[DATASET CONTENT]
(* ===== verification/SkiplistRep.v ===== *)
(** * Skip lists represent sorted lists

    [zsl_rep zsl R]: the skip list [zsl] holds the nodes [R], in this order.
    A node of [R] is its address, its height, its score and its element; the
    forward pointer and span of every level of every node, the backward
    pointers, the tail, the length and the level of the list are functions
    of [R]. *)

From Stdlib Require Import Sorting.Sorted.
From S2P Require Import Prelude.
From S2P Require Import Sds.
From S2P Require Import Double.
From S2P Require Import Entries.
From S2P Require Import Skiplist.

#[local] Open Scope Z_scope.

Record rnode := mkRnode { rn_loc : loc; rn_h : nat; rn_score : double; rn_ele : sds }.

Definition rn_key (r : rnode) : double * sds := (rn_score r, rn_ele r).

(** Level [i] of a pointer followed by the nodes [B]: the first of them that
    is higher than [i], and its distance; without one, the distance to the
    end. *)
Fixpoint lvl (i : nat) (B : list rnode) : zskiplistLevel :=
  match B with
  | [] => mkLevel None 0
  | r :: B' => if decide (i < rn_h r)%nat then mkLevel (Some (rn_loc r)) 1
               else mkLevel (forward (lvl i B')) (span (lvl i B') + 1)
  end.

(** The pointer after the nodes [A]. *)
Definition ptr (A : list rnode) : zptr :=
  match last A with None => Hdr | Some r => Node (rn_loc r) end.

(** It has a level [i]. *)
Definition has_level (lv : nat) (A : list rnode) (i : nat) : Prop :=
  match last A with None => (i < lv)%nat | Some r => (i < rn_h r)%nat end.

(** What a node holds besides the contents of its levels. *)
Definition node_frame (n : zskiplistNode) : sds * double * option loc * nat :=
  (z_ele n, z_score n, z_backward n, length (z_level n)).

Definition frames (zsl : zskiplist) : gmap loc (sds * double * option loc * nat) :=
  node_frame <$> z_nodes zsl.

Definition node_data (zsl : zskiplist) (A : list rnode) (r : rnode) : Prop :=
  frames zsl !! rn_loc r = Some (rn_ele r, rn_score r, rn_loc <$> last A, rn_h r).

Definition levels_ok (zsl : zskiplist) (R : list rnode) : Prop :=
  ∀ A B i, R = A ++ B → has_level (z_lv zsl) A i → get_level zsl (ptr A) i = Some (lvl i B).

(** Header levels not in use. *)
Definition spare_levels (zsl : zskiplist) : Prop :=
  ∀ i, (z_lv zsl ≤ i < ZSKIPLIST_MAXLEVEL)%nat → ∃ s, get_level zsl Hdr i = Some (mkLevel None s).

Record zsl_rep (zsl : zskiplist) (R : list rnode) : Prop := {
  rep_data A r B : R = A ++ r :: B → node_data zsl A r;
  rep_levels : levels_ok zsl R;
  rep_spare : spare_levels zsl;
  rep_nodup : NoDup (rn_loc <$> R);
  rep_header : length (z_header zsl) = ZSKIPLIST_MAXLEVEL;
  rep_lv : (1 ≤ z_lv zsl ≤ ZSKIPLIST_MAXLEVEL)%nat;
  rep_height : Forall (λ r, (1 ≤ rn_h r ≤ z_lv zsl)%nat) R;
  rep_tail : z_tail zsl = rn_loc <$> last R;
  rep_length : z_length zsl = Z.of_nat (length R)
}.

Lemma node_data_node zsl A r :
  node_data zsl A r ↔
  ∃ n, z_nodes zsl !! rn_loc r = Some n ∧ z_ele n = rn_ele r ∧ z_score n = rn_score r
    ∧ z_backward n = rn_loc <$> last A ∧ length (z_level n) = rn_h r.
Proof.
  unfold node_data, frames. rewrite lookup_fmap_Some. unfold node_frame. split.
  - intros (n & Heq & Hn). exists n. by injection Heq as -> -> -> ->.
  - intros (n & Hn & He & Hs & Hb & Hl). exists n. by rewrite He, Hs, Hb, Hl.
Qed.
[/DATASET CONTENT]
=== REQUIREMENT ===
Copy the stretch of the records above that runs from the line with "(mkLevel None s)." through the line with "n = rn_score r". Both end lines belong in the copy, and nothing else does.

=== TASK RESPONSE ===
  ∀ i, (z_lv zsl ≤ i < ZSKIPLIST_MAXLEVEL)%nat → ∃ s, get_level zsl Hdr i = Some (mkLevel None s).

Record zsl_rep (zsl : zskiplist) (R : list rnode) : Prop := {
  rep_data A r B : R = A ++ r :: B → node_data zsl A r;
  rep_levels : levels_ok zsl R;
  rep_spare : spare_levels zsl;
  rep_nodup : NoDup (rn_loc <$> R);
  rep_header : length (z_header zsl) = ZSKIPLIST_MAXLEVEL;
  rep_lv : (1 ≤ z_lv zsl ≤ ZSKIPLIST_MAXLEVEL)%nat;
  rep_height : Forall (λ r, (1 ≤ rn_h r ≤ z_lv zsl)%nat) R;
  rep_tail : z_tail zsl = rn_loc <$> last R;
  rep_length : z_length zsl = Z.of_nat (length R)
}.

Lemma node_data_node zsl A r :
  node_data zsl A r ↔
  ∃ n, z_nodes zsl !! rn_loc r = Some n ∧ z_ele n = rn_ele r ∧ z_score n = rn_score r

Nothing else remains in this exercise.